The USCIS denial letter should also contain an instruction as to where to file the appeal. All applicants only have thirty days to file the appeal, and so it becomes extremely important to file the appeal with the correct USCIS office in order to avoid missing the deadline.

April 18, 2012

Are Divorce Decrees required for VAWA Cases?


Recently the above issue was addressed by the USCIS District Office in Chicago, Illinois. Specifically, the issue is whether a VAWA applicant who was approved as a self-petitioner and is now filing an adjustment of status petition is required to have obtained a divorce from the abuser, before the adjustment of status petition can be approved by USCIS. In other words, if the applicant has obtained VAWA status (under Violence Against Women Act) and filed a petition based on the abuse he or she suffered at the hands of a U.S. citizen abuser, does that applicant have to divorce the abuser to qualify for a green card?

The clear answer provided by the USCIS District Office in Chicago, Illinois is that a divorce decree is NOT required. In fact, in some VAWA cases the applicant still lives with the abuser and remains eligible for VAWA status. At the USCIS District Office in Chicago, Illinois, an Officer had requested a divorce decree, and if none could be provided, then the applicant was told that he or she needed to obtain a divroce before the adjustment of status could be approved.

The above issue was addressed at the liaison meeting, and the conclusion was that the above Officer would review the case again since a divorce decree is NOT needed before the case can be approved. Also, while the above issue was discussed for the USCIS District Office in Chicago, Illinois, the general policy indicated above should be correct for all USCIS District Offices.

April 3, 2012

Syrian Nationals can Now File for TPS


The USCIS has released a notice that Syrian nationals may now apply for TPS starting on March 29, 2012 until the deadline of September 25, 2012. The notice initially stated that the deadline is September 30, 2013, but this is incorrect.
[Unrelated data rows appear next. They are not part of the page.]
Lemma ip_slices_ok fuel pkt :
  is_bytes (concat (ip_slices fuel pkt)) ->
  Forall (fun s => is_bytes s /\ zlen s <= 1500) (ip_slices fuel pkt).
Proof.
  pose proof (ip_slices_size fuel pkt) as Hz. revert Hz. generalize (ip_slices fuel pkt). intros ss Hz Hb.
  induction Hz as [|s ss [_ Hz] _ IH]; constructor; cbn [concat] in Hb; apply is_bytes_app in Hb as [H1 H2].
  - done.
  - by apply IH.
Qed.

(** ** From the network to the guest's side of the multiplexer *)

(** A channel in data mode. *)
Definition data_chan (i : Z) (bb : IosBbCore) : Prop :=
  0 < i < IOS_BB_MAX_CH /\ is_open i bb = true /\ (get_ch i bb).(ch_data_cid) <> 0.

Lemma mx_rx_frame_data i bb :
  data_chan i bb ->
  mx_rx_frame (mx_addr i false) MX_UIH bb = data_chan_input bb.(b_mux).(muxrx).(m_buf) bb.
Proof.
  intros (Hi & Ho & Hc). unfold IOS_BB_MAX_CH in Hi.
  destruct (mx_addr_ok i false ltac:(lia)) as (_ & _ & Ha).
  unfold mx_rx_frame. cbv zeta. rewrite Ha. change (no_pf MX_UIH) with MX_UIH.
  change (MX_UIH =? MX_SABM) with false. change (MX_UIH =? MX_DISC) with false.
  change ((MX_UIH =? MX_DM) || (MX_UIH =? MX_UA)) with false.
  change ((MX_UIH =? MX_UIH) || (MX_UIH =? MX_UI)) with true. cbv iota.
  rewrite (proj2 (Z.eqb_neq i 0)), (proj2 (Z.ltb_lt i IOS_BB_MAX_CH)) by (unfold IOS_BB_MAX_CH; lia).
  rewrite Ho. cbn [andb]. unfold at_chan_input_mux. cbv zeta.
  rewrite (proj2 (Z.eqb_neq _ _) Hc). done.
Qed.

(** A slice, framed as the sender frames it. *)
Definition slice_wire (i : Z) (s : bytes) : bytes := [MX_FLAG] ++ mx_frame i false MX_UIH s ++ [MX_FLAG].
USCIS has released a new notice that clarifies that the deadline is in September of 2012. It is a good idea to file sooner than later, given the confusion over the correct deadline.

Individuals who habitually resided in Syria and are without nationality are also eligible for TPS. All applicants must present proof of residence here in the U.S. on March 29, 2012. Applicants with a criminal record may not be eligible for TPS, so individuals who have a criminal record and wish to apply for TPS should seek legal counsel before filing for TPS.

Examples of other countries eligible for TPS include El Salvador, Sudan and South Sudan, Somalia, Honduras, Nicaragua and Haiti.

March 28, 2012

Estimates of the Number of Illegal Immigrants in the U.S.


The U.S. Department of Homeland Security has, through the Office of Immigration Statistics, issued its estimate of how many illegal immigrants are residing in the U.S. The report indicates that there are approximately 11.5 illegal immigrants residing in the U.S. during in January of 2011. The Report further estimates that more than half of these illegal immigrants entered the U.S. during the years of 1995 and 2004, and that since 2007, it is unlikely that the illegal U.S. population has significantly increased.

The Report indicates that since 2007, there is no real significant increase in the number of illegal immigrants due to the U.S. suffering from high unemployment and due to the economy in Mexico improving. The Report indicates that despite the greater levels of border enforcement, fewer apprehensions are taking place. The Report attributes the lower number of apprehensions at the U.S. border being due to lower demand for Mexican nationals to enter the U.S. for employment reasons.

The number of unauthorized immigrants in the U.S. has not always remained the same. In 1980, the number of illegal immigrants doubled from 2 million to 4 million in the U.S. This number jumped to over 8 million by the year of 2000. The numbers indicated above reflect an approximation of illegal immigrants, and not immigrants that have authorization to remain in the U.S.